Nul n’a plus pour devoir que son brutal instinct,
Et dans l’homme affranchi de toutes ces entraves
Les tyrans sont plus sûrs de trouver des esclaves.
Ils ordonnent : le fer suit le geste inhumain ;
Rien n’attendrit le cœur, rien n’arrête la main :
Car, pour soumettre un peuple au joug d’un maître infâme,
Il faut de l’eau du vice empoisonner son âme !

» — Leurs dieux, dit Daïdha, dorment-ils donc toujours ?
Ou sont-ils, ainsi qu’eux, insensibles et sourds ?
— Leurs dieux ! dit le vieillard, par d’horribles blasphèmes,
Quelques hommes hardis se sont faits dieux eux-mêmes !
De prestiges sacrés éblouissant les yeux,
L’ignorance et la peur les reconnaissent dieux.
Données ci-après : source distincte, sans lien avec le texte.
Lemma log_msg_tags_are_a_set_witness : let w := after [OpNew 100] in exists st' m' ws', log_msg_set_tag_by_id_onoff (w_store w) (message w) 70 true = Ret (st', m', true) /\ tags_wf st' m' ws' /\
    (forall j, 0 <= j <= 8159 -> log_msg_is_tag_by_id st' m' j = if bool_decide (j = 70) then Ret true else log_msg_is_tag_by_id (w_store w) (message w) j) /\
    exists ids, log_msg_tags_foreach st' m' = Ret ids /\ StronglySorted Z.lt ids /\ forall j, 0 <= j <= 8159 -> j ∈ ids <-> log_msg_is_tag_by_id st' m' j = Ret true.
Proof.
  intros w. destruct (after_wf [OpNew 100]) as (H1 & _ & _); [vm_compute; reflexivity|eexists; vm_compute; reflexivity|].
  apply (log_msg_tags_are_a_set (w_store w) (message w) [0] 70 true); [exact H1| |lia]. split; [reflexivity|repeat constructor; lia|reflexivity|vm_compute; split; discriminate].
Defined.

(** Two elements, the second one empty. *)
Definition elements : list sd_elem := [mkElem (bytes_of_string "a") [(bytes_of_string "x", [118; 34; 93; 92; 200]); (bytes_of_string "y", [])]; mkElem (bytes_of_string "b") []].
Definition relayed : list msg_op := [OpNew 100; OpInitialParse 0 true; OpSetValue 0 1 [118; 34; 93; 92; 200]; OpSetValue 0 2 []; OpSetValue 0 3 []].
Definition options : MsgFormatOptions := mkOptions 0 13 0 None 1000.
Definition parsed : SyslogDate.LogMessage := mkMessage 0 0 (mkStamp 0 0 0) (mkStamp 0 0 0) [].
Lemma elements_relay : Forall relay_elem elements.
Proof.
  assert (K : forall n, bool_decide (Forall (fun b => sd_name_char b = true /\ b <> 91) n) = true -> key_ok n) by (intros n; by rewrite bool_decide_eq_true). assert (D : forall n : bytes, bool_decide (46 ∉ n) = true -> 46 ∉ n) by (intros n; by rewrite bool_decide_eq_true).
  apply Forall_cons. split; [|apply Forall_cons; split; [|constructor]]; unfold relay_elem; cbn [sd_id sd_pairs].
  - split_and!; [by apply K|discriminate|discriminate|]. apply Forall_cons. split; [|apply Forall_cons; split; [|constructor]]; (split_and!; [by apply K|by apply D|discriminate]).
  - split_and!; [by apply K|discriminate|intros _; by apply D|constructor].
Qed.
Lemma sdata_print_parse_witness : exists reg' text, log_msg_format_sdata (fun _ => []) reg (w_store (after relayed)) (message (after relayed)) 0 = Ret (reg', text) /\
    log_msg_parse_sd parsed (mkCursor (text ++ [32; 120]) (lenZ text + 2)) options = Ret (true, store_all parsed (elements ≫= elem_values), mkCursor [32; 120] 2).
Proof.
  destruct (after_wf relayed) as (H1 & H2 & H3); [vm_compute; reflexivity|eexists; vm_compute; reflexivity|].
  apply (sdata_print_parse (fun _ => []) reg (reg_name reg) (w_store (after relayed)) (message (after relayed)) (table (after relayed)) [1; 2; 3] elements options parsed [32; 120] 2); [apply reg_ok|exact H2|exact H3| | |discriminate| | | |].
  - split; vm_compute; [reflexivity|split; discriminate|exists [0; 0; 0; 0; 0]; split; reflexivity].
  - repeat constructor.
  - apply elements_relay.
  - split; [discriminate|]. split; [|done]. discriminate.
  - repeat constructor; try (vm_compute; discriminate).
  - right. split; [lia|reflexivity].
Defined.
(** The text, ending in what the value was escaped to. *)
Example relayed_text : (match log_msg_format_sdata (fun _ => []) reg (w_store (after relayed)) (message (after relayed)) 0 with Ret (_, text) => text | Abort => [] end) =
  bytes_of_string "[a x=" ++ [34; 118; 92; 34; 92; 93; 92; 92; 200; 34] ++ bytes_of_string " y=" ++ [34; 34] ++ bytes_of_string "][b]".
Proof. vm_compute. reflexivity. Qed.
End MessageDemo.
Pour imposer leur joug au reste de la terre,
Ils cachent leurs secrets dans la nuit du mystère,
Et, sur l’esprit du peuple épaississant la nuit,
Voilent le jour à ceux que leur fourbe séduit ;
Afin de conserver leur puissance funeste,
Ces dieux, en petit nombre, aveuglent tout le reste ;
Répandant autour d’eux l’insulte et les affronts,
Au-dessus de la foule ils élèvent leurs fronts.
Des plus beaux des mortels leur caste se repeuple.